In design terms Asus has done its usual slick job. The tablet is a bit of a block, but it has a nicely rubbery back and gently curved edges.
The handset has the optical illusion of being tapered thanks to a metal strip along the long edges that is thinner at the bottom than the top. The phone feels solid in the hand and its build quality is good.
The docking mechanism is secure and easy to operate – you just push the handset into the slot till it will go no further, and it slides out easily too. The switch from phone to tablet mode happens automatically, and almost seamlessly.
The phone’s specs are very good, matching leading devices like the Nexus 4. It is powered by a 1.5GHz quad core processor with 2GB of RAM in support, and it zips along.

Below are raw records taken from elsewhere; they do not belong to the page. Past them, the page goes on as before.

(** The configuration right after the watcher of the only task has run
    on outcome [o]. *)
Definition fired (st : S) (ob : list (Call * option Outcome)) (w : option W)
    (o : Outcome) (t : Z) : Cfg S W :=
  let (v, h) := fire onFulfilled w o (mkHeap st ob) in mkCfg h [v] t.
End Fired.

(** The time service, as the kit relies on it: [wakeAt(t)] is answered
    once the clock has reached [t] -- not before, and not with a
    rejection. *)
Definition timer_contract (env : Z -> Call -> Outcome -> Prop) : Prop :=
  (forall now t o, env now (CWakeAt t) o -> (t <= now)%Z /\ exists v, o = Fulfilled v)
  /\
  (forall now t, (t <= now)%Z -> exists v, env now (CWakeAt t) (Fulfilled v)).

(** The timeout that the options of a transfer fix:
    [opts?.timeoutTimestamp], else [0n] when a [timeoutHeight] is given;
    otherwise the timestamp helper is asked. *)
Definition static_timeout (opts : option TransferOpts.t) : option Z :=
  match LocalOrchAccount.opt_timeoutTimestamp opts with
  | Some ts => Some ts
  | None =>
      match LocalOrchAccount.opt_timeoutHeight opts with
      | Some _ => Some 0%Z
      | None => None
      end
  end.

(** [z] is the timeout of a transfer begun at [t0], seen at [now]: the
    one the options fix, or the helper's default as of some time in
    between. *)
Definition timeout_of (opts : option TransferOpts.t) (t0 now z : Z) : Prop :=
  match static_timeout opts with
  | Some z' => z = z'
  | None =>
      exists t1, (t0 <= t1 <= now)%Z /\ z = TimestampHelper.getTimeoutTimestampNS t1
  end.

(** The phases of a transfer. *)
Section TransferPhases.
Import LocalOrchAccount.
Context {imports : Imports}.
Variable hub : ChainHub.t.
Variable st : State.
Variable d : DenomAmount.t.
Variable destination : ChainAddress.t.
Variable opts : option TransferOpts.t.
Variable t0 : Z.

Definition connection_call : Call :=
  CGetConnectionInfo (ChainAddress.chainId (address st))
                     (ChainAddress.chainId destination).

(** What the connection directory answers. *)
Variable connection : Outcome.

Definition transfer_watcher : option Watcher :=
  Some (transferWatcher (mkTransferCtx destination opts d)).

(** The first input of [allVows], [watch(getConnectionInfo(...))],
    against the reply of the call. *)
Inductive conn_state : option Outcome -> Vow Watcher -> Prop :=
| conn_asked : conn_state None (VWatch (VPromise 0) None)
| conn_answered : conn_state (Some connection) (VWatch (VPromise 0) None)
| conn_arrived : conn_state (Some connection) (VWatch (VNow connection) None)
| conn_through : conn_state (Some connection) (VNow connection).

(** The second input, the timeout, against the call to the timestamp
    helper if one was made. *)
Inductive ts_state (now : Z) : list (Call * option Outcome) -> Vow Watcher -> Prop :=
| ts_given z :
    static_timeout opts = Some z ->
    ts_state now [] (VNow (Fulfilled (VBigInt z)))
| ts_asked :
    static_timeout opts = None ->
    ts_state now [(CGetTimeoutTimestampNS, None)] (VPromise 1)
| ts_answered t1 :
    static_timeout opts = None -> (t0 <= t1 <= now)%Z ->
    ts_state now
      [(CGetTimeoutTimestampNS,
        Some (Fulfilled (VBigInt (TimestampHelper.getTimeoutTimestampNS t1))))]
      (VPromise 1)
| ts_known t1 :
    static_timeout opts = None -> (t0 <= t1 <= now)%Z ->
    ts_state now
      [(CGetTimeoutTimestampNS,
        Some (Fulfilled (VBigInt (TimestampHelper.getTimeoutTimestampNS t1))))]
      (VNow (Fulfilled (VBigInt (TimestampHelper.getTimeoutTimestampNS t1)))).

(** The calls to the helper, whatever their state. *)
Definition ts_calls (tsq : list (Call * option Outcome)) : Prop :=
  tsq = [] \/ exists r1, tsq = [(CGetTimeoutTimestampNS, r1)].

(** What [allVows] settles with. *)
Definition joined (now : Z) (o : Outcome) : Prop :=
  match connection with
  | Rejected e => o = Rejected e
  | Fulfilled info =>
      exists z, o = Fulfilled (VArray [info; VBigInt z]) /\ timeout_of opts t0 now z
  end.

(** The [MsgTransfer] of a transfer over the channel
    [portId]/[channelId] with timeout [z]. *)
Definition transfer_msg (portId channelId : JsVal) (z : Z) : Msg :=
  MsgTransfer portId channelId
    (Coin.make (DenomAmount.denom d) (String_of_bigint (DenomAmount.value d)))
    (ChainAddress.value (address st))
    (ChainAddress.value destination)
    (match opt_timeoutHeight opts with
     | Some h => h
     | None => Height.make 0 0
     end)
    (VBigInt z)
    (match opt_memo opts with
     | Some m => m
     | None => EmptyString
     end).

(** Where a run of [transfer] stands: [allVows] is waiting for its two
    inputs, it has settled and the watcher is due, or the watcher has
    run. *)
Inductive transfer_phase : Cfg State Watcher -> Prop :=
| tp_joining r0 tsq a b n :
    (t0 <= n)%Z -> conn_state r0 a -> ts_state n tsq b ->
    transfer_phase
      (mkCfg (mkHeap st ((connection_call, r0) :: tsq))
             [VWatch (VAll [a; b]) transfer_watcher] n)
| tp_joined tsq o n :
    ts_calls tsq -> joined n o ->
    transfer_phase
      (mkCfg (mkHeap st ((connection_call, Some connection) :: tsq))
             [VWatch (VNow o) transfer_watcher] n)
| tp_fired tsq o t cfg :
    ts_calls tsq -> joined t o ->
    Run onFulfilled run_op (collaborators hub)
        (fired onFulfilled st ((connection_call, Some connection) :: tsq)
               transfer_watcher o t) cfg ->
    transfer_phase cfg.

End TransferPhases.

(** A string occurs in another. *)
Definition contains (s sub : string) : Prop :=
  exists pre post, s = (pre ++ sub ++ post)%string.

(** An instance of the imports to run the examples on: ten minutes of
    clock skew, timestamps as [{ seconds: string, nanos: number }],
    amounts by brand and by denom, payments as remotables, [BigInt] on bigints and on decimal
    digits, and substituted values shown as "(an object)". *)
Definition sample_imports : Imports := {|
  maxClockSkew := 600;
  TimestampProtoShape := PRec [("seconds"%string, MString); ("nanos"%string, MNumber)];
  AmountShape := PRec [("brand"%string, MRemotable); ("value"%string, MNat)];
  PaymentShape := MRemotable;
  DenomAmountShape := PRec [("denom"%string, MString); ("value"%string, MNat)];
  BigInt := fun v =>
    match v with
    | VBigInt z => Normal z
    | VString s =>
        match NilZero.int_of_string s with
        | Some i => Normal (Z.of_int i)
        | None => Throw SyntaxError
        end
    | _ => Throw TypeError
    end;
  redacted := fun _ => "(an object)"%string |}.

Its 4.7 inch screen, with 1,280 x 720 pixels looks great.
The phone runs Android 4.1. It isn’t vanilla Android, but the skin is light and subtle and the tweaks, mostly revolving around the format switching, feel necessary rather than bloat.
The tablet is slightly less impressive. The 1,280 x 800 pixels on offer are barely any more than you get with the phone, but stretched across an extra five inches of screen. The drop in relative resolution is noticeable, taking the device from high-end phone to mid-ranage tablet.
To help things somewhat Asus has implemented a special ‘outdoor’ brightness mode that racks up the brightness, but this pushes the battery hard. You can still take calls when the phone is docked – via speakerphone or a Bluetooth headset.
As well as providing the larger screen the tablet houses its own battery, and its use has been implemented very intelligently. You can set things up so that the tablet battery is used first so you have a well charged phone when you undock, and can use the tablet battery to charge the phone.
This really comes in handy if you find phone power running short during the day as there’s no need to hunt around for the mains. Because both devices have microUSB slots you can charge them both individually.
For some reason our review unit didn’t come with the slightly modified microUSB cables that Asus wants you to use, and our normal charge cables kept slipping out. That, the relatively low screen resolution of the tablet, and the lack of microSD storage on both tablet and phone could be ongoing issues, but in general we can’t help thinking that the Padfone 2 is a fantastic piece of kit.
It’s a great idea, and Asus is one of relatively few companies with the design and build chops to pull it off. It’s not an option if you ever think you might want to use the tablet and phone at the same time, but there’s undoubtedly lots to like.